| Work item |
Going from the top of the data below, give again each line through the one containing "x; vlan_count := vlan_count x;", both ends kept.

| Data supplied |
Definition set_l3 (f : l3 -> l3) (w : cf_decap_walk_t) : cf_decap_walk_t :=
  {| w_l3 := f (w_l3 w); l4_offset := l4_offset w; ip_payload_end := ip_payload_end w;
     l4_present := l4_present w |}.

Definition set_macs (dst src : list Z) (x : l3) : l3 :=
  {| src_mac := src; dst_mac := dst; vlan_ids := vlan_ids x; vlan_count := vlan_count x;
     ethertype := ethertype x; ip_version := ip_version x; src_ip := src_ip x;
     dst_ip := dst_ip x; next_header := next_header x;
     ttl_or_hop_limit := ttl_or_hop_limit x; dscp := dscp x; ecn := ecn x;
     fragmented := fragmented x; fragment_offset := fragment_offset x |}.

Definition set_vlans (ids : list Z) (n : Z) (x : l3) : l3 :=
  {| src_mac := src_mac x; dst_mac := dst_mac x; vlan_ids := ids; vlan_count := n;
     ethertype := ethertype x; ip_version := ip_version x; src_ip := src_ip x;
     dst_ip := dst_ip x; next_header := next_header x;
     ttl_or_hop_limit := ttl_or_hop_limit x; dscp := dscp x; ecn := ecn x;
     fragmented := fragmented x; fragment_offset := fragment_offset x |}.

Definition set_ethertype (e : Z) (x : l3) : l3 :=
  {| src_mac := src_mac x; dst_mac := dst_mac x; vlan_ids := vlan_ids x;
     vlan_count := vlan_count x; ethertype := e; ip_version := ip_version x;
     src_ip := src_ip x; dst_ip := dst_ip x; next_header := next_header x;
     ttl_or_hop_limit := ttl_or_hop_limit x; dscp := dscp x; ecn := ecn x;
     fragmented := fragmented x; fragment_offset := fragment_offset x |}.

Definition set_ip (ver : Z) (src dst : list Z) (nh ttl ds ec : Z) (x : l3) : l3 :=
  {| src_mac := src_mac x; dst_mac := dst_mac x; vlan_ids := vlan_ids x;
     vlan_count := vlan_count x; ethertype := ethertype x; ip_version := ver;
     src_ip := src; dst_ip := dst; next_header := nh; ttl_or_hop_limit := ttl;
     dscp := ds; ecn := ec; fragmented := fragmented x;
     fragment_offset := fragment_offset x |}.
(* ===== verification/Hiredis.v ===== *)
(** * Hiredis: what the Redis clients use of hiredis

    The replies its functions return; the functions themselves are calls to the
    world of each client. *)

From S2P Require Import Prelude.

(** The reply kinds of the protocol version the clients speak, with the bytes
    of [str] up to [len]; an element may be [NULL]. *)
Inductive redisReply :=
| REPLY_STRING (str : list Z)
| REPLY_ARRAY (element : list (option redisReply))
| REPLY_INTEGER (integer : Z)
| REPLY_NIL
| REPLY_STATUS (str : list Z)
| REPLY_ERROR (str : list Z).

(** The [str] field: set for strings, statuses and errors. *)
Definition reply_str (r : redisReply) : option (list Z) :=
  match r with
  | REPLY_STRING s | REPLY_STATUS s | REPLY_ERROR s => Some s
  | _ => None
  end.
(* ===== verification/Dhcp4DecodeSpec.v ===== *)
(** * Dhcp4DecodeSpec: what the option decoders promise

    Domain names, routes and suboptions against reference grammars, and every
    field of the decoded view as a function of the data of its option. *)

From S2P Require Import Prelude IpFmt ParseUtil Dhcp4Util Dhcp4Decode.

(** An option or suboption as it is on the wire: its value, cut at the end of
    the data when its length byte is missing or declares too much. *)

Inductive fault : Type :=
| Missing_length
| Overrun (declared : Z).

Record wire_option := {
  wo_code : Z;
  wo_value : list Z;
  wo_fault : option fault
}.

Definition sound (code : Z) (value : list Z) : wire_option :=
  {| wo_code := code; wo_value := value; wo_fault := None |}.

Definition is_malformed (o : wire_option) : bool :=
  match wo_fault o with Some _ => true | None => false end.

(** ** Domain names

    [name_at data p j ls]: the labels [ls] are spelled from [p] through [j]
    compression pointers, all inside [data]; [name_end data p e]: the bytes of
    the name at [p], up to its root or its first pointer, end at [e]. *)

Abbreviation byte_at d p v := (0 <= p /\ d !! Z.to_nat p = Some v).

Definition pointer_target (hi lo : Z) : Z := Z.lor (Z.shiftl (Z.land hi 0x3F) 8) lo.

Inductive name_at (data : list Z) : Z -> Z -> list (list Z) -> Prop :=
| NA_root p : byte_at data p 0 -> name_at data p 0 []
| NA_label p n j ls :
    byte_at data p n -> 0 < n < 64 -> p + 1 + n <= zlen data ->
    name_at data (p + 1 + n) j ls ->
    name_at data p j (slice data (p + 1) n :: ls)
| NA_pointer p hi lo j ls :
    byte_at data p hi -> 192 <= hi -> byte_at data (p + 1) lo ->
    pointer_target hi lo < zlen data ->
    name_at data (pointer_target hi lo) j ls ->
    name_at data p (j + 1) ls.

| Your solution |
Definition set_l3 (f : l3 -> l3) (w : cf_decap_walk_t) : cf_decap_walk_t :=
  {| w_l3 := f (w_l3 w); l4_offset := l4_offset w; ip_payload_end := ip_payload_end w;
     l4_present := l4_present w |}.

Definition set_macs (dst src : list Z) (x : l3) : l3 :=
  {| src_mac := src; dst_mac := dst; vlan_ids := vlan_ids x; vlan_count := vlan_count x;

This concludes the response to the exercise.